Definition yfs_op (pad : Z) (o : yop) : M yres :=
  match o with
  | OIsfile i => b ← isfile i; mret (RBool b)
  | OGetfile i => r ← getfile i (Fileinfo 0 0 0 0); mret (RFile (fst r) (snd r))
  | OGetdir i => r ← getdir i (Dirinfo 0 0 0); mret (RDir (fst r) (snd r))
  | OSetattr i n => st ← setattr i n; mret (RStatus st)
  | ORead i n off => r ← read i n off []; mret (RData (fst r) (snd r))
  | OWrite i n off data => r ← write i n off data 0; mret (RCount (fst r) (snd r))
  | OReaddir i => r ← readdir pad i; mret (RList (fst r) (snd r))
  | OLookup p name => r ← lookup pad p name; mret (RFound (fst r) (snd r))
  | OCreate p name type => r ← create pad p name type; mret (RFound (fst r) (snd r))
  | OUnlink p name => st ← unlink pad p name; mret (RStatus st)
  end.

End calls.

Definition op_prog (pad : Z) (o : yop) : hp yres := yfs_op pad o.

(** ** Running a program against one client's cache *)

Section run.
Context {S : Type} `{!ExtentService S}.
Variable net : nat -> delivery * env.
Variable revoked : nat -> bool.

Abbreviation state := (extent_client S * nat)%type.

(** One call: it does not look at [held_lock]. *)
Definition one_call {A} (m : ym S A) (s : state) : outcome (state * A) :=
  match m (Yfs (fst s) ∅ (snd s)) with
  | Done (y, a) => Done (y_ec y, releases y, a)
  | Fault f => Fault f
  end.

Abbreviation prims := (ym_prims net revoked).

Fixpoint run_prog {A} (t : prog A) (s : state) : outcome (state * A) :=
  match t with
  | Ret a => Done (s, a)
  | Stop f => Fault f
  | Acquire i k => r ← one_call (p_acquire (YfsPrims := prims) i) s; run_prog (k (snd r)) (fst r)
  | Release i k => r ← one_call (p_release (YfsPrims := prims) i) s; run_prog (k (snd r)) (fst r)
  | Getattr i k => r ← one_call (y_getattr (YfsPrims := prims) i) s; run_prog (k (snd r)) (fst r)
  | Get i k => r ← one_call (y_get (YfsPrims := prims) i) s; run_prog (k (snd r)) (fst r)
  | Create type k => r ← one_call (y_create (YfsPrims := prims) type) s; run_prog (k (snd r)) (fst r)
  | Put i bs k => r ← one_call (y_put (YfsPrims := prims) i bs) s; run_prog (k (snd r)) (fst r)
  | Remove i k => r ← one_call (y_remove (YfsPrims := prims) i) s; run_prog (k (snd r)) (fst r)
  end.

(** The program and the operation on the client do the same. *)
Definition agree {A} (p : hp A) (m : ym S A) : Prop :=
  forall c h n, m (Yfs c h n) =
    match run_prog (p h) (c, n) with
    | Done ((c', n'), (h', a)) => Done (Yfs c' h' n', a)
    | Fault f => Fault f
    end.

Lemma run_prog_bind {A B} (t : prog A) (g : A -> prog B) s :
  run_prog (prog_bind t g) s = (r ← run_prog t s; run_prog (g (snd r)) (fst r)).
Proof.
  revert s. induction t; intros s; cbn [prog_bind run_prog]; try done;
    (match goal with |- (_ ← ?o; _) = _ => destruct o as [[s' a]|] end; [| done]); cbn; auto.
Qed.

Lemma agree_ret {A} (a : A) : agree (mret a) (mret a).
Proof. by intros c h n. Qed.

Lemma agree_bind {A B} (p : hp A) (m : ym S A) (g : A -> hp B) (k : A -> ym S B) :
  agree p m -> (forall a, agree (g a) (k a)) -> agree (p ≫= g) (m ≫= k).
Proof.
  intros Hp Hk c h n. unfold mbind, ym_bind, hp_bind. rewrite run_prog_bind, Hp.
  destruct (run_prog (p h) (c, n)) as [[[c' n'] [h' a]]|]; [| done]. cbn. apply Hk.
Qed.

Lemma agree_lift {A} (o : outcome A) : agree (p_lift o) (p_lift (YfsPrims := prims) o).
Proof. intros c h n. by destruct o. Qed.

Lemma agree_held : agree p_held (p_held (YfsPrims := prims)).
Proof. by intros c h n. Qed.

Lemma agree_set_held h' : agree (p_set_held h') (p_set_held (YfsPrims := prims) h').
Proof. by intros c h n. Qed.

Lemma agree_acquire i : agree (p_acquire i) (p_acquire (YfsPrims := prims) i).
Proof. by intros c h n. Qed.

Lemma agree_release i : agree (p_release i) (p_release (YfsPrims := prims) i).
Proof.
  intros c h n. cbn [p_release hp_prims run_prog]. unfold one_call. cbn [p_release ym_prims]. unfold client_release.
  cbn [y_ec releases fst snd]. destruct (revoked n); [| done]. by destruct (dorelease net i c).
Qed.

Lemma agree_getattr i : agree (y_getattr i) (y_getattr (YfsPrims := prims) i).
Proof.
  intros c h n. cbn [y_getattr hp_prims run_prog]. unfold one_call. cbn [y_getattr ym_prims]. unfold on_ec.
  cbn [y_ec releases fst snd]. by destruct (ec_getattr net i attr_zero c) as [[[? ?] ?]|].
Qed.

Lemma agree_get i : agree (y_get i) (y_get (YfsPrims := prims) i).
Proof.
  intros c h n. cbn [y_get hp_prims run_prog]. unfold one_call. cbn [y_get ym_prims]. unfold on_ec.
  cbn [y_ec releases fst snd]. by destruct (ec_get net i [] c) as [[[? ?] ?]|].
Qed.

Lemma agree_create type : agree (y_create type) (y_create (YfsPrims := prims) type).
Proof.
  intros c h n. cbn [y_create hp_prims run_prog]. unfold one_call. cbn [y_create ym_prims]. unfold on_ec.
  cbn [y_ec releases fst snd]. by destruct (ec_create net type 0 c) as [[[? ?] ?]|].
Qed.

Lemma agree_put i bs : agree (y_put i bs) (y_put (YfsPrims := prims) i bs).
Proof. by intros c h n. Qed.

Lemma agree_remove i : agree (y_remove i) (y_remove (YfsPrims := prims) i).
Proof. by intros c h n. Qed.

Create HintDb agree.
#[local] Hint Resolve agree_ret agree_lift agree_held agree_set_held agree_acquire agree_release agree_getattr
  agree_get agree_create agree_put agree_remove : agree.

(** Both readings of a text take the same branches. *)
Ltac agrees :=
  repeat (cbv beta zeta; intros; lazymatch goal with
    | |- agree (mbind _ _) (mbind _ _) => apply agree_bind
    | |- agree (match ?x with _ => _ end) _ => destruct x
    | |- _ => solve [auto with agree]
    end).

Lemma agree_lock i : agree (lock i) (lock (YfsPrims0 := prims) i).
Proof. unfold lock. agrees. Qed.
Lemma agree_unlock i : agree (unlock i) (unlock (YfsPrims0 := prims) i).
Proof. unfold unlock. agrees. Qed.
#[local] Hint Resolve agree_lock agree_unlock : agree.
Lemma agree_unlock_if lr i : agree (unlock_if lr i) (unlock_if (YfsPrims0 := prims) lr i).
Proof. unfold unlock_if. agrees. Qed.
#[local] Hint Resolve agree_unlock_if : agree.
Lemma agree_isfile i : agree (isfile i) (isfile (YfsPrims0 := prims) i).
Proof. unfold isfile. agrees. Qed.
Lemma agree_write i n off data b : agree (write i n off data b) (write (YfsPrims0 := prims) i n off data b).
Proof. unfold write. agrees. Qed.
Lemma agree_readdir pad i : agree (readdir pad i) (readdir (YfsPrims0 := prims) pad i).
Proof. unfold readdir. agrees. Qed.
#[local] Hint Resolve agree_isfile agree_write agree_readdir : agree.
Lemma agree_lookup pad p name : agree (lookup pad p name) (lookup (YfsPrims0 := prims) pad p name).
Proof. unfold lookup. agrees. Qed.
Lemma agree_create_entry p i name pl :
  agree (create_entry p i name pl) (create_entry (YfsPrims0 := prims) p i name pl).
Proof. unfold create_entry. agrees. Qed.
Lemma agree_isdir i : agree (isdir i) (isdir (YfsPrims0 := prims) i).
Proof. unfold isdir. agrees. Qed.
#[local] Hint Resolve agree_lookup agree_create_entry agree_isdir : agree.
Lemma agree_yfs_create pad p name type :
  agree (create pad p name type) (create (YfsPrims0 := prims) pad p name type).
Proof. unfold create. agrees. Qed.
Lemma agree_unlink pad p name : agree (unlink pad p name) (unlink (YfsPrims0 := prims) pad p name).
Proof. unfold unlink. agrees. Qed.
#[local] Hint Resolve agree_yfs_create agree_unlink : agree.

Lemma agree_op pad o : agree (op_prog pad o) (yfs_op (YfsPrims0 := prims) pad o).
Proof. unfold op_prog. destruct o; cbn [yfs_op]; unfold getfile, getdir, setattr, read; agrees. Qed.

End run.

(** ** Two phases *)

Inductive phase := Growing | Shrinking.

(** A directory does not list itself. *)
Definition no_self (pad dir : Z) (bs : list Z) : bool :=
  match copy_out pad bs with
  | Done (mem, remain) =>
      match readdir_loop (length mem + 1) mem 0 remain [] with
      | Done l => forallb (fun d => negb (d_inum d =? dir)) l
      | Fault _ => true
      end
  | Fault _ => true
  end.

Section two_phase.
Variable pad : Z.

(** [below j i]: lock [i] may be taken while [j] is held.  [ok]: what is known
    of contents when they are read.  The entries of directories with [good] may
    be locked after the directory. *)
Variable below : Z -> Z -> Prop.
Variable ok : Z -> list Z -> bool.
Variable good : Z -> Prop.

(** The entries of a directory. *)
Definition listed (bs : list Z) (l : list dirent) : Prop :=
  exists mem remain, copy_out pad bs = Done (mem, remain) /\ readdir_loop (length mem + 1) mem 0 remain [] = Done l.

Hypothesis below_ne : forall j i, below j i -> i <> j.
Hypothesis ok_below : forall i bs l, ok i bs = true -> good i -> listed bs l -> Forall (fun d => below i (d_inum d)) l.

(** The program holds [h] and is in phase [p]; [Q] describes its results.  In
    the growing phase it takes locks it does not hold and reads; creating,
    writing, removing and releasing begin the shrinking phase, in which no
    lock is taken and no attribute read.  Everything else is done to files
    whose lock is held. *)
Inductive two_phase {A} (Q : phase -> gset Z -> A -> Prop) : phase -> gset Z -> prog (gset Z * A) -> Prop :=
| tp_ret p h a : Q p h a -> two_phase Q p h (Ret (h, a))
| tp_stop p h f : two_phase Q p h (Stop f)
| tp_acquire h i k :
    (forall j, j ∈ h -> below j i) -> (forall r, two_phase Q Growing ({[i]} ∪ h) (k r)) ->
    two_phase Q Growing h (Acquire i k)
| tp_getattr h i k :
    i ∈ h -> (forall r, two_phase Q Growing h (k r)) -> two_phase Q Growing h (Getattr i k)
| tp_get p h i k :
    i ∈ h -> (forall st bs, ok i bs = true -> two_phase Q p h (k (st, bs))) -> two_phase Q p h (Get i k)
| tp_create h type k :
    (forall r, two_phase Q Shrinking h (k r)) -> two_phase Q Growing h (Create type k)
| tp_put p h i bs k :
    i ∈ h -> (forall r, two_phase Q Shrinking h (k r)) -> two_phase Q p h (Put i bs k)
| tp_remove p h i k :
    i ∈ h -> (forall r, two_phase Q Shrinking h (k r)) -> two_phase Q p h (Remove i k)
| tp_release p h i k :
    i ∈ h -> (forall r, two_phase Q Shrinking (h ∖ {[i]}) (k r)) -> two_phase Q p h (Release i k).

···

§ **Exercise description**:
Everything above from the line containing "match o with" through the line containing "one_call (y_get (YfsPrims" must be copied exactly. Nothing outside that range belongs in the answer.

§ **Response area**:
  match o with
  | OIsfile i => b ← isfile i; mret (RBool b)
  | OGetfile i => r ← getfile i (Fileinfo 0 0 0 0); mret (RFile (fst r) (snd r))
  | OGetdir i => r ← getdir i (Dirinfo 0 0 0); mret (RDir (fst r) (snd r))
  | OSetattr i n => st ← setattr i n; mret (RStatus st)
  | ORead i n off => r ← read i n off []; mret (RData (fst r) (snd r))
  | OWrite i n off data => r ← write i n off data 0; mret (RCount (fst r) (snd r))
  | OReaddir i => r ← readdir pad i; mret (RList (fst r) (snd r))
  | OLookup p name => r ← lookup pad p name; mret (RFound (fst r) (snd r))
  | OCreate p name type => r ← create pad p name type; mret (RFound (fst r) (snd r))
  | OUnlink p name => st ← unlink pad p name; mret (RStatus st)
  end.

End calls.

Definition op_prog (pad : Z) (o : yop) : hp yres := yfs_op pad o.

(** ** Running a program against one client's cache *)

Section run.
Context {S : Type} `{!ExtentService S}.
Variable net : nat -> delivery * env.
Variable revoked : nat -> bool.

Abbreviation state := (extent_client S * nat)%type.

(** One call: it does not look at [held_lock]. *)
Definition one_call {A} (m : ym S A) (s : state) : outcome (state * A) :=
  match m (Yfs (fst s) ∅ (snd s)) with
  | Done (y, a) => Done (y_ec y, releases y, a)
  | Fault f => Fault f
  end.

Abbreviation prims := (ym_prims net revoked).

Fixpoint run_prog {A} (t : prog A) (s : state) : outcome (state * A) :=
  match t with
  | Ret a => Done (s, a)
  | Stop f => Fault f
  | Acquire i k => r ← one_call (p_acquire (YfsPrims := prims) i) s; run_prog (k (snd r)) (fst r)
  | Release i k => r ← one_call (p_release (YfsPrims := prims) i) s; run_prog (k (snd r)) (fst r)
  | Getattr i k => r ← one_call (y_getattr (YfsPrims := prims) i) s; run_prog (k (snd r)) (fst r)
  | Get i k => r ← one_call (y_get (YfsPrims := prims) i) s; run_prog (k (snd r)) (fst r)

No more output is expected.